All lines from the opening of the entries below through the line containing "AtomicStructure.__init__ [] h" must be output exactly as they appear, with no other lines.
===== GIVEN RECORDS =====
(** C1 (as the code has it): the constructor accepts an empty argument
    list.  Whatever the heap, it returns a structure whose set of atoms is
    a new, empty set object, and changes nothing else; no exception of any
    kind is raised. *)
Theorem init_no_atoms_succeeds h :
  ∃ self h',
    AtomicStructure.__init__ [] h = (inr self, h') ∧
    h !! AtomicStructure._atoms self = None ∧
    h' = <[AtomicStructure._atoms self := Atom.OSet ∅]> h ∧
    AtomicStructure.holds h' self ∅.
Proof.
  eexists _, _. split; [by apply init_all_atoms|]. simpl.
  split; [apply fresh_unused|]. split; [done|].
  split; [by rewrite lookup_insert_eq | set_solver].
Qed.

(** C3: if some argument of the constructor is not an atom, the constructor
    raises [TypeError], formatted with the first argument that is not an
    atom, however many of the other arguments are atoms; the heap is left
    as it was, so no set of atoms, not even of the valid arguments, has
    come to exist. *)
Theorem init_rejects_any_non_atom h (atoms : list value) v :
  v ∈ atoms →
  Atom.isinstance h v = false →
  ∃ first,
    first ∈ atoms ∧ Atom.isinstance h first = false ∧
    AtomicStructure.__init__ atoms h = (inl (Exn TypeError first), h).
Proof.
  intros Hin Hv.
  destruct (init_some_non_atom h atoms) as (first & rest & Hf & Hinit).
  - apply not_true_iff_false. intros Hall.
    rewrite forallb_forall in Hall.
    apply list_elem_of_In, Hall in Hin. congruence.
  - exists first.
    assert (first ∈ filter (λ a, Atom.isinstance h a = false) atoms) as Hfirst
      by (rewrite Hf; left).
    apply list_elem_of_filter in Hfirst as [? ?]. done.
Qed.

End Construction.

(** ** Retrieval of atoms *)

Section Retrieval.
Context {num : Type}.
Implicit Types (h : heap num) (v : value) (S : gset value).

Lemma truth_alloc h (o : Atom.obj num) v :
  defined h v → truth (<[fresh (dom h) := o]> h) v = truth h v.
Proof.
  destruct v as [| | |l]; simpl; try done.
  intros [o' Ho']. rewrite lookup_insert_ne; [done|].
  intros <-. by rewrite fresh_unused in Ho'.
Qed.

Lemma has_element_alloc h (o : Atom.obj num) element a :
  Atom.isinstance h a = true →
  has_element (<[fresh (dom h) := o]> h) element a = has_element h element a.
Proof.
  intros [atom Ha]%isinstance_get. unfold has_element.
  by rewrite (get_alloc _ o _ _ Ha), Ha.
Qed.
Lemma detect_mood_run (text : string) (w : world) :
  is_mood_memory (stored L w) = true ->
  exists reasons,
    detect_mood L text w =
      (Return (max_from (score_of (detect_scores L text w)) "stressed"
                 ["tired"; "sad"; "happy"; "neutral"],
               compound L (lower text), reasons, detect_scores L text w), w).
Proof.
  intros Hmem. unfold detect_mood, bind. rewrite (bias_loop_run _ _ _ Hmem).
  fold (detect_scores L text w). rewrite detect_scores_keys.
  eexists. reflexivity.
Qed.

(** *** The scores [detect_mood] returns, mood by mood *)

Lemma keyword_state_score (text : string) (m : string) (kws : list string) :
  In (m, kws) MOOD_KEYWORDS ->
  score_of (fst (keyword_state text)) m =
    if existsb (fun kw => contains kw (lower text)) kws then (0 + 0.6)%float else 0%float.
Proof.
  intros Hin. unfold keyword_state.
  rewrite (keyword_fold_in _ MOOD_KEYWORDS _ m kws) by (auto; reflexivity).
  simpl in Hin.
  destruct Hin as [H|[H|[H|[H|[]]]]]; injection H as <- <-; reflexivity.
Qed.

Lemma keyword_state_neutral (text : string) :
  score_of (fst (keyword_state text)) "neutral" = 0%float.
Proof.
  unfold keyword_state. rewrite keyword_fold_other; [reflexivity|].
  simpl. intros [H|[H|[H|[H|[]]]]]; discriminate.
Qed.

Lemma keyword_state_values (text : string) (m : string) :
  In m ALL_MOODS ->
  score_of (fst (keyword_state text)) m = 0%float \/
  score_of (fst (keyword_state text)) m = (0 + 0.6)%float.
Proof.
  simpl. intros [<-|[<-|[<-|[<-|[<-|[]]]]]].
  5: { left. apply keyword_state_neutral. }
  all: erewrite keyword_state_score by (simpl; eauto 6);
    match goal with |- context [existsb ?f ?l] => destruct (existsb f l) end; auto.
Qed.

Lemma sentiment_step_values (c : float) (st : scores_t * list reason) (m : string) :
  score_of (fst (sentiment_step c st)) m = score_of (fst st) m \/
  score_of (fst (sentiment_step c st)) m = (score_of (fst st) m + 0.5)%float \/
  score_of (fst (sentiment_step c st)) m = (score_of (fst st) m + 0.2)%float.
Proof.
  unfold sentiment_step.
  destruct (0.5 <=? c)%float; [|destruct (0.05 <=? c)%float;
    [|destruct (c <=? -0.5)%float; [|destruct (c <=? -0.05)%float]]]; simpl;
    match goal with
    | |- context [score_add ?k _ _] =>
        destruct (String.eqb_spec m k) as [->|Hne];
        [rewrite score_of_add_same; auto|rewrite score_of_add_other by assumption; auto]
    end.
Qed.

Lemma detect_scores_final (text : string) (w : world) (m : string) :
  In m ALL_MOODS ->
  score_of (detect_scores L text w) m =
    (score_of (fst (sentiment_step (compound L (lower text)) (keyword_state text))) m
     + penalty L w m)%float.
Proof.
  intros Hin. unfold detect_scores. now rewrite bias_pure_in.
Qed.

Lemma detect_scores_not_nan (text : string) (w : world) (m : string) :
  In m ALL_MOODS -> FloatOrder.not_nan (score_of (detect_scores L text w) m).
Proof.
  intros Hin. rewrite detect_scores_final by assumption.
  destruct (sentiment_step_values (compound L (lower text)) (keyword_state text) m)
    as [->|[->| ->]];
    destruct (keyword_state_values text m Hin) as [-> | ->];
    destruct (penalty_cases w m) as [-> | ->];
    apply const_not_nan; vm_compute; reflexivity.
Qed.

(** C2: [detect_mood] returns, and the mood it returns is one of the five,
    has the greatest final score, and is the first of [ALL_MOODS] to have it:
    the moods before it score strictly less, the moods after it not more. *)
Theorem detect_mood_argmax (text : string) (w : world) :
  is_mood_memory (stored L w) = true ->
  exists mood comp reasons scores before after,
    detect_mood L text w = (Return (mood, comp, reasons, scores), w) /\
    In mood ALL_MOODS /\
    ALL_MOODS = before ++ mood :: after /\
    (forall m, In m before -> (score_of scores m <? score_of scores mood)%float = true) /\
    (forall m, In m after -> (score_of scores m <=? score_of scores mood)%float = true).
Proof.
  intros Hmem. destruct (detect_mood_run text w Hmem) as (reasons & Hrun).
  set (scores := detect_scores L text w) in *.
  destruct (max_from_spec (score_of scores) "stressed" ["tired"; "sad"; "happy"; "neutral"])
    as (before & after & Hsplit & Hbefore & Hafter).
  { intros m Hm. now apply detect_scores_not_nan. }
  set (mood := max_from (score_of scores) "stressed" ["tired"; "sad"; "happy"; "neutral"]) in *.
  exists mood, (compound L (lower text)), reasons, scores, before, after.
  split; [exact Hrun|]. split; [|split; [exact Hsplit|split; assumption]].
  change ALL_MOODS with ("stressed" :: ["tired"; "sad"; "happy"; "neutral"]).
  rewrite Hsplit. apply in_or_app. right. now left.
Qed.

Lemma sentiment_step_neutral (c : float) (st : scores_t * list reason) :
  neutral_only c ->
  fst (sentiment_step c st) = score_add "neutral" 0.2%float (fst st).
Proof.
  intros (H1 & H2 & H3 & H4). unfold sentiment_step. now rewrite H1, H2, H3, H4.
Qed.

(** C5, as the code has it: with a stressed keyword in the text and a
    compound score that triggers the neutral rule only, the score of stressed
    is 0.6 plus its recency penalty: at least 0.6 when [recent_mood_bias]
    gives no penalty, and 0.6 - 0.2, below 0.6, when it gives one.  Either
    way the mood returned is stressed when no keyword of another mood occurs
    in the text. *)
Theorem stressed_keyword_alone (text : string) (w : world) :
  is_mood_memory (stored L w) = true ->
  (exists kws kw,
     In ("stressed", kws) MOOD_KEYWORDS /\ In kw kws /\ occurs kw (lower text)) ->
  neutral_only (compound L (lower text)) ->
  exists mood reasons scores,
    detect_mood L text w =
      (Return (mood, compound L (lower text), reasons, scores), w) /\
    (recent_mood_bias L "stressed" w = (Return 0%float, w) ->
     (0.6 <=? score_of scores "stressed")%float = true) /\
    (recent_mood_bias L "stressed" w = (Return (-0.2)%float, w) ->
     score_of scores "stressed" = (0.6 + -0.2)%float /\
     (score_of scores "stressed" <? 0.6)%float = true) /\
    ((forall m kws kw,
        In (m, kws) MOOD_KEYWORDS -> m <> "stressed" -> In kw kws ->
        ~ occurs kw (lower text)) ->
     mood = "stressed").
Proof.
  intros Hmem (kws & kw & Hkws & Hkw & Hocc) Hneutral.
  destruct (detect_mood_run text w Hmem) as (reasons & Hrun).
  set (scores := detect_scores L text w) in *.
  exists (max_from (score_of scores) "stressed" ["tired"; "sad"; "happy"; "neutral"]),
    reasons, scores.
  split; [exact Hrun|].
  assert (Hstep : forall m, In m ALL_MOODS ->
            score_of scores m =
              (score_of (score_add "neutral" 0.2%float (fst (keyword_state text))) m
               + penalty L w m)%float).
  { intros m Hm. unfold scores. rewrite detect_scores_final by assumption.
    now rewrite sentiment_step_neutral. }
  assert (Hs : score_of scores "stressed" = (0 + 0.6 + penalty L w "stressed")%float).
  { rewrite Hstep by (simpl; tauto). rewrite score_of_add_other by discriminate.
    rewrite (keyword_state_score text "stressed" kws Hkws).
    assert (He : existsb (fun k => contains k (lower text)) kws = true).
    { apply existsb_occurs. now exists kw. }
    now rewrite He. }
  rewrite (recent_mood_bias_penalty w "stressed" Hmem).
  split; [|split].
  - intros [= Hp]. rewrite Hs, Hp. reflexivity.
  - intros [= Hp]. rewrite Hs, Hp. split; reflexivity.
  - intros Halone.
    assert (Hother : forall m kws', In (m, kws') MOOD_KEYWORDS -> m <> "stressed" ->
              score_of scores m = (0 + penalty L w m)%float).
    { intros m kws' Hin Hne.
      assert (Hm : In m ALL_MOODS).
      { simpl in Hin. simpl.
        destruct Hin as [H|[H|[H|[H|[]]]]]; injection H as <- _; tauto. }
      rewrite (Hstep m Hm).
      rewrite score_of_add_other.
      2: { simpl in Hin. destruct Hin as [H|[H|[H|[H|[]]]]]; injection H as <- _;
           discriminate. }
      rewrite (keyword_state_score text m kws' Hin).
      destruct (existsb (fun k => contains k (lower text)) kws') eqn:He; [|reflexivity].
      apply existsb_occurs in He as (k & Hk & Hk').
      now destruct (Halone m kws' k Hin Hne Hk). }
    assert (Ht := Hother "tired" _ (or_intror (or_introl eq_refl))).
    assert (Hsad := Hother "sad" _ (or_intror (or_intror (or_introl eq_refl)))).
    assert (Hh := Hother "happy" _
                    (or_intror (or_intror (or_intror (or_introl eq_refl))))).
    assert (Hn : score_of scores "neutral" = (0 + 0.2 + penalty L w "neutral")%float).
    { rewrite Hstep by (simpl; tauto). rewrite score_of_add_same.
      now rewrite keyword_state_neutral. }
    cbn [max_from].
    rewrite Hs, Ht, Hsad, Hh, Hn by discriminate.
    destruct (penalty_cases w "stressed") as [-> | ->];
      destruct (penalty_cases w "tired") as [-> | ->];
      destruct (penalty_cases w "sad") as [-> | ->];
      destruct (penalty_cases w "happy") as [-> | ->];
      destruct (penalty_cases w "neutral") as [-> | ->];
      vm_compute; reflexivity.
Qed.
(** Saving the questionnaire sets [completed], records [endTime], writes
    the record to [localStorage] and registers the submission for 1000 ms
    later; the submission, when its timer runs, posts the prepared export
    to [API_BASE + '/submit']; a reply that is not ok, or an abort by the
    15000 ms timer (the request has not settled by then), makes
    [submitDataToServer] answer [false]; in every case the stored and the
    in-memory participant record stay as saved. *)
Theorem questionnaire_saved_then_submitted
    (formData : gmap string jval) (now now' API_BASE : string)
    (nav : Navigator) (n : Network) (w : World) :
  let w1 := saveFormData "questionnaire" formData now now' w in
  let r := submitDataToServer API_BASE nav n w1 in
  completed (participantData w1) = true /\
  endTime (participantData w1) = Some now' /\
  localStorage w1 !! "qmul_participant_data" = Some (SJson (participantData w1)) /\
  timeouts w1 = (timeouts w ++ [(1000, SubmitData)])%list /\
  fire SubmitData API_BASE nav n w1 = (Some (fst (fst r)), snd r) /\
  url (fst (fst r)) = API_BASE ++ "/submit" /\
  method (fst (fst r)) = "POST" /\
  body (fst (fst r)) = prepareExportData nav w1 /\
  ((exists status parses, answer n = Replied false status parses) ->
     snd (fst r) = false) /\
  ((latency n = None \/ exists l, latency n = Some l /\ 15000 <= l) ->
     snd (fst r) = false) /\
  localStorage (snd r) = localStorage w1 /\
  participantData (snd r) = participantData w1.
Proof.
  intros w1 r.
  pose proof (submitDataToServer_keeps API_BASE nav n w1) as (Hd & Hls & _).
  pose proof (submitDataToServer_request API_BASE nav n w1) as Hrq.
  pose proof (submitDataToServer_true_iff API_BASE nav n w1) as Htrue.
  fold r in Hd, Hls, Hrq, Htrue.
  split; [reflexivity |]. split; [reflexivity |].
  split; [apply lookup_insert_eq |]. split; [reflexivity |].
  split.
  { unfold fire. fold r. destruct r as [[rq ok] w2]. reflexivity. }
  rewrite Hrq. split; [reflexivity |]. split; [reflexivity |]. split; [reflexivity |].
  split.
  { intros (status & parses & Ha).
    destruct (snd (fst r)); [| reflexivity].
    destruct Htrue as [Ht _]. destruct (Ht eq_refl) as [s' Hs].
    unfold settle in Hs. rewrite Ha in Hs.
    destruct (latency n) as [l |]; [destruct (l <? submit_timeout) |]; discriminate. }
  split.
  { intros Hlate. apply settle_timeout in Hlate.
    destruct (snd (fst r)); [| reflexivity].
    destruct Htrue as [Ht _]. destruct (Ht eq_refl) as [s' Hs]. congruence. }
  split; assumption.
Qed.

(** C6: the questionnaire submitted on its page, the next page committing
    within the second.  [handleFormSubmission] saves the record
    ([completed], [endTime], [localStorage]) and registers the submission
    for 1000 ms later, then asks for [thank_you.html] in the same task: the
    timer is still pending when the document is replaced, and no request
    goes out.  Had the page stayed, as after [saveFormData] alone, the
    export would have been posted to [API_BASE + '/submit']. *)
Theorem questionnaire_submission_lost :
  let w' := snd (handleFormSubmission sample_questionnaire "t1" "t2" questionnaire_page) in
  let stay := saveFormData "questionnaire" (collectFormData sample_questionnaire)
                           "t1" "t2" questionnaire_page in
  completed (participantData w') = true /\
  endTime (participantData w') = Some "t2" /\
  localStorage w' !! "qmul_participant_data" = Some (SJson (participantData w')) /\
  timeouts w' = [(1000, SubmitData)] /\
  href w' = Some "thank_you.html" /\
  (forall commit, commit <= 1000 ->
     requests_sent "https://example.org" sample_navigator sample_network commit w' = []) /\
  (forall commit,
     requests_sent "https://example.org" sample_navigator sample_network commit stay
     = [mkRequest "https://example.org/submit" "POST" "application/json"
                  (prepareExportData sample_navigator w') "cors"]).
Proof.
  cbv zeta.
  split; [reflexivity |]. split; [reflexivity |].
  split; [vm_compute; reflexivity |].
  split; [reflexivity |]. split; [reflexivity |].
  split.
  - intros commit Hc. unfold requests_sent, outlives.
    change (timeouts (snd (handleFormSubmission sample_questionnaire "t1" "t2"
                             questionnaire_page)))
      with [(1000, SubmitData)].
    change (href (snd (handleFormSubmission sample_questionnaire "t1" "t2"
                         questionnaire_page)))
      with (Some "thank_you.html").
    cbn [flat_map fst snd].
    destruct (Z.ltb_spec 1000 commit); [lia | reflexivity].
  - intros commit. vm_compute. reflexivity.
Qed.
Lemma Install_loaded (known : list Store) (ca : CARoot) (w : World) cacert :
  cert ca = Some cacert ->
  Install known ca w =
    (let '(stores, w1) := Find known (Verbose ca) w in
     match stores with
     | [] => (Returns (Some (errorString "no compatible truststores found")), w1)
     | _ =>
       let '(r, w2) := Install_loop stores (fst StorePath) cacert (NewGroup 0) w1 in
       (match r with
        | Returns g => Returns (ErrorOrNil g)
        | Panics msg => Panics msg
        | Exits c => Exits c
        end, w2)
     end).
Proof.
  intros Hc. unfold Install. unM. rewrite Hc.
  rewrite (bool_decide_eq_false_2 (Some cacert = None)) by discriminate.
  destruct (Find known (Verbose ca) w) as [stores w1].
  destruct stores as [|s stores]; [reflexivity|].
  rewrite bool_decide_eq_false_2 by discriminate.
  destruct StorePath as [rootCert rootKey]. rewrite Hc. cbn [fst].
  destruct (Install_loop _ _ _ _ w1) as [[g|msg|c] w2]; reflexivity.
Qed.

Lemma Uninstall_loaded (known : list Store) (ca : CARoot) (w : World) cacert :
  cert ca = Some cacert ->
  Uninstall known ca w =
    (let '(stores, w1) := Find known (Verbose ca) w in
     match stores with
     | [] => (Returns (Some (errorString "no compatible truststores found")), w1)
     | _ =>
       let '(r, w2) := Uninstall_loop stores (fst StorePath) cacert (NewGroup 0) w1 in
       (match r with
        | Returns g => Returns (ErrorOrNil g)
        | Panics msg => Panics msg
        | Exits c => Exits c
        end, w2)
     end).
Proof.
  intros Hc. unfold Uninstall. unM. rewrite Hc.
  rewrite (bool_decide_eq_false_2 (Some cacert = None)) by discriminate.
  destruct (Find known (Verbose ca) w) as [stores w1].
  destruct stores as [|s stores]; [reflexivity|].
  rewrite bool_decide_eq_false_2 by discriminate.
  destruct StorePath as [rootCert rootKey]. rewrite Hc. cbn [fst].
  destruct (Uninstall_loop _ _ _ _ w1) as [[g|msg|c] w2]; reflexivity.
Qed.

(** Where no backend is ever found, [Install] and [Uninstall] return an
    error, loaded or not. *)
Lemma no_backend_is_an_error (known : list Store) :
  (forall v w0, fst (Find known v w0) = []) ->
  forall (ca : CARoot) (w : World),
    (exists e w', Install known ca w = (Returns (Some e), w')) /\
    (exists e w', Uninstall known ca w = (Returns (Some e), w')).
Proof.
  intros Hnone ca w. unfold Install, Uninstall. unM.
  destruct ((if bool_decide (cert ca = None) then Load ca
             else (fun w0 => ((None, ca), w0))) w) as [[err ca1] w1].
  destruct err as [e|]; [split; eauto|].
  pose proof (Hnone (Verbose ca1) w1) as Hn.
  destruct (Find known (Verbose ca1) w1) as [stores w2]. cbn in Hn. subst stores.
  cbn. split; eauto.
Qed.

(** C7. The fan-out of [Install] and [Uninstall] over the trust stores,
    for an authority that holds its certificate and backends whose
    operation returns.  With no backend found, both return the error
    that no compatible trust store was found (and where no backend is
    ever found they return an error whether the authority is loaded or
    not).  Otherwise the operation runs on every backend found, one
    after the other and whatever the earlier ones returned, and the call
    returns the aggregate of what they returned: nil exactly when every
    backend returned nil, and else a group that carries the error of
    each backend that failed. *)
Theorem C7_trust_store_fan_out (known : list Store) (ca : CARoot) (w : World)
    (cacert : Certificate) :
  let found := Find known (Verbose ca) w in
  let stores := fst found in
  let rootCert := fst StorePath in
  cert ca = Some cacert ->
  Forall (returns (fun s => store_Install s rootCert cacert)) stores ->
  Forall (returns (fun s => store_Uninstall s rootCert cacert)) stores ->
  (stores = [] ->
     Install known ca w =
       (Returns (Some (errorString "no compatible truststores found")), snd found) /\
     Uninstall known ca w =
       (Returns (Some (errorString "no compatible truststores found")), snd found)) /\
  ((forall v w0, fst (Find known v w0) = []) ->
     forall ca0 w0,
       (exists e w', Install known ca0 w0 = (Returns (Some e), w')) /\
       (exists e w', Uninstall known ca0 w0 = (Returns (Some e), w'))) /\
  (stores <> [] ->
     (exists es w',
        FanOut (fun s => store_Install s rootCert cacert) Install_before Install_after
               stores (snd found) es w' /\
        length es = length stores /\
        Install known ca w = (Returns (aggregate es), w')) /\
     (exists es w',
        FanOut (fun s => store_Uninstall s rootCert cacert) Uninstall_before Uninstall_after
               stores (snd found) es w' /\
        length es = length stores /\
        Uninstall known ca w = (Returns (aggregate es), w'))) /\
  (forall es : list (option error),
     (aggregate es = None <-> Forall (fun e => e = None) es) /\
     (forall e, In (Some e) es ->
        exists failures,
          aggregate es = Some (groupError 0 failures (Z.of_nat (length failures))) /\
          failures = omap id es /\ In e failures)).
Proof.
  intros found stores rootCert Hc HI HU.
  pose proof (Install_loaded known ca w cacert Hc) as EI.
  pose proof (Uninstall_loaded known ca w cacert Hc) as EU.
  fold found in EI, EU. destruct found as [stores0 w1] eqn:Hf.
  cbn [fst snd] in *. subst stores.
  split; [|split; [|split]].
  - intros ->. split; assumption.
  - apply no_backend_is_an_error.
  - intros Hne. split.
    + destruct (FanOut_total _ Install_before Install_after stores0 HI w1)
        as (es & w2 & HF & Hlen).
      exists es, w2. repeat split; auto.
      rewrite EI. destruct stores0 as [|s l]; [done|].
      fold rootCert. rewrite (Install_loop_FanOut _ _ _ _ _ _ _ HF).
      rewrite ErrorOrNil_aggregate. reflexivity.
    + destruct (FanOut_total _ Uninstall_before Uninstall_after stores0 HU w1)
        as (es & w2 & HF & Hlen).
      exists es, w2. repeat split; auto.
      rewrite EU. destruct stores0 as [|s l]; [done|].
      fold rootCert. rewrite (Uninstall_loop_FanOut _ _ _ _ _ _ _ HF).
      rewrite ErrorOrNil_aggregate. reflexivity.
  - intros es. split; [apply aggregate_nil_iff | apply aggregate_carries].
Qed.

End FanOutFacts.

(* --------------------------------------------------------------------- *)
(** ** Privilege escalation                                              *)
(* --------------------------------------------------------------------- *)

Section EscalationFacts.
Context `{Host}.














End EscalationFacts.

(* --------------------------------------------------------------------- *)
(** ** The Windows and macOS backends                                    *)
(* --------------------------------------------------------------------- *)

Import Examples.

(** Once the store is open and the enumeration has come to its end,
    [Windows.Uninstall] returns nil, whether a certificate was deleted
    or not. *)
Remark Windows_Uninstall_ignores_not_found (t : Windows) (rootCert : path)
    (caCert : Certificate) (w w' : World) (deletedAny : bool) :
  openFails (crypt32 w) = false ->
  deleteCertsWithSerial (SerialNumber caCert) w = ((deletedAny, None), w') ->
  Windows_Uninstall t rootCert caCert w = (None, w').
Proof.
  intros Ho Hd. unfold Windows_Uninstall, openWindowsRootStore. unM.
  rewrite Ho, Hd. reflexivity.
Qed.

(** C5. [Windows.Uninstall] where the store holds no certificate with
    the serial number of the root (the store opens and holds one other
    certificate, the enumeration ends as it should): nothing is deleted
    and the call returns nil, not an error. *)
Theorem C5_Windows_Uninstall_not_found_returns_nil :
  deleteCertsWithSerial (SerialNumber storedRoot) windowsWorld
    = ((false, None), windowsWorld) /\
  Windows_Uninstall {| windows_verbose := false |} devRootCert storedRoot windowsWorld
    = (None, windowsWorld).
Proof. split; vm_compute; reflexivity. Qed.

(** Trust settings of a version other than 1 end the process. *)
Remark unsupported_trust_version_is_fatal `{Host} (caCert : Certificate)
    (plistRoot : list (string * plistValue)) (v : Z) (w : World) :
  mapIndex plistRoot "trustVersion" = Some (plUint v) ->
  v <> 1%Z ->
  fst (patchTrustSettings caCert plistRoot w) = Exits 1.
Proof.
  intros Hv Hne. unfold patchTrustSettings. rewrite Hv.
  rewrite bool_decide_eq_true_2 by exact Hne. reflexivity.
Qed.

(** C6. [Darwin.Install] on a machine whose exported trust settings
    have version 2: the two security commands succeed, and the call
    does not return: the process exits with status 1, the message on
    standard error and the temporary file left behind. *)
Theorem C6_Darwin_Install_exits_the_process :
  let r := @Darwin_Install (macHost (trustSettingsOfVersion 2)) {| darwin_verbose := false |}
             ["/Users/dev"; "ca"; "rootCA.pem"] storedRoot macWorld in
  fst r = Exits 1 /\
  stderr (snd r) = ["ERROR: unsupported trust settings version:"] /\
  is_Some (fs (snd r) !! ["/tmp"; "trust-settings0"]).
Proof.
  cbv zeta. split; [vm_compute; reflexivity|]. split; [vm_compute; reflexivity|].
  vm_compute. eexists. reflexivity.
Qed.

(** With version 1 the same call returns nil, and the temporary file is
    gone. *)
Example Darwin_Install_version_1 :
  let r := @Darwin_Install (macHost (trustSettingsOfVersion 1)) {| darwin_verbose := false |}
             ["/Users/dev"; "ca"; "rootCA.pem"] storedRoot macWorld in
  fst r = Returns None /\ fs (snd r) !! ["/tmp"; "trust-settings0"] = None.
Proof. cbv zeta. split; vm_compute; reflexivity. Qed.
=====
* **RESPONSE TO THE EXERCISE**
(** C1 (as the code has it): the constructor accepts an empty argument
    list.  Whatever the heap, it returns a structure whose set of atoms is
    a new, empty set object, and changes nothing else; no exception of any
    kind is raised. *)
Theorem init_no_atoms_succeeds h :
  ∃ self h',
    AtomicStructure.__init__ [] h = (inr self, h') ∧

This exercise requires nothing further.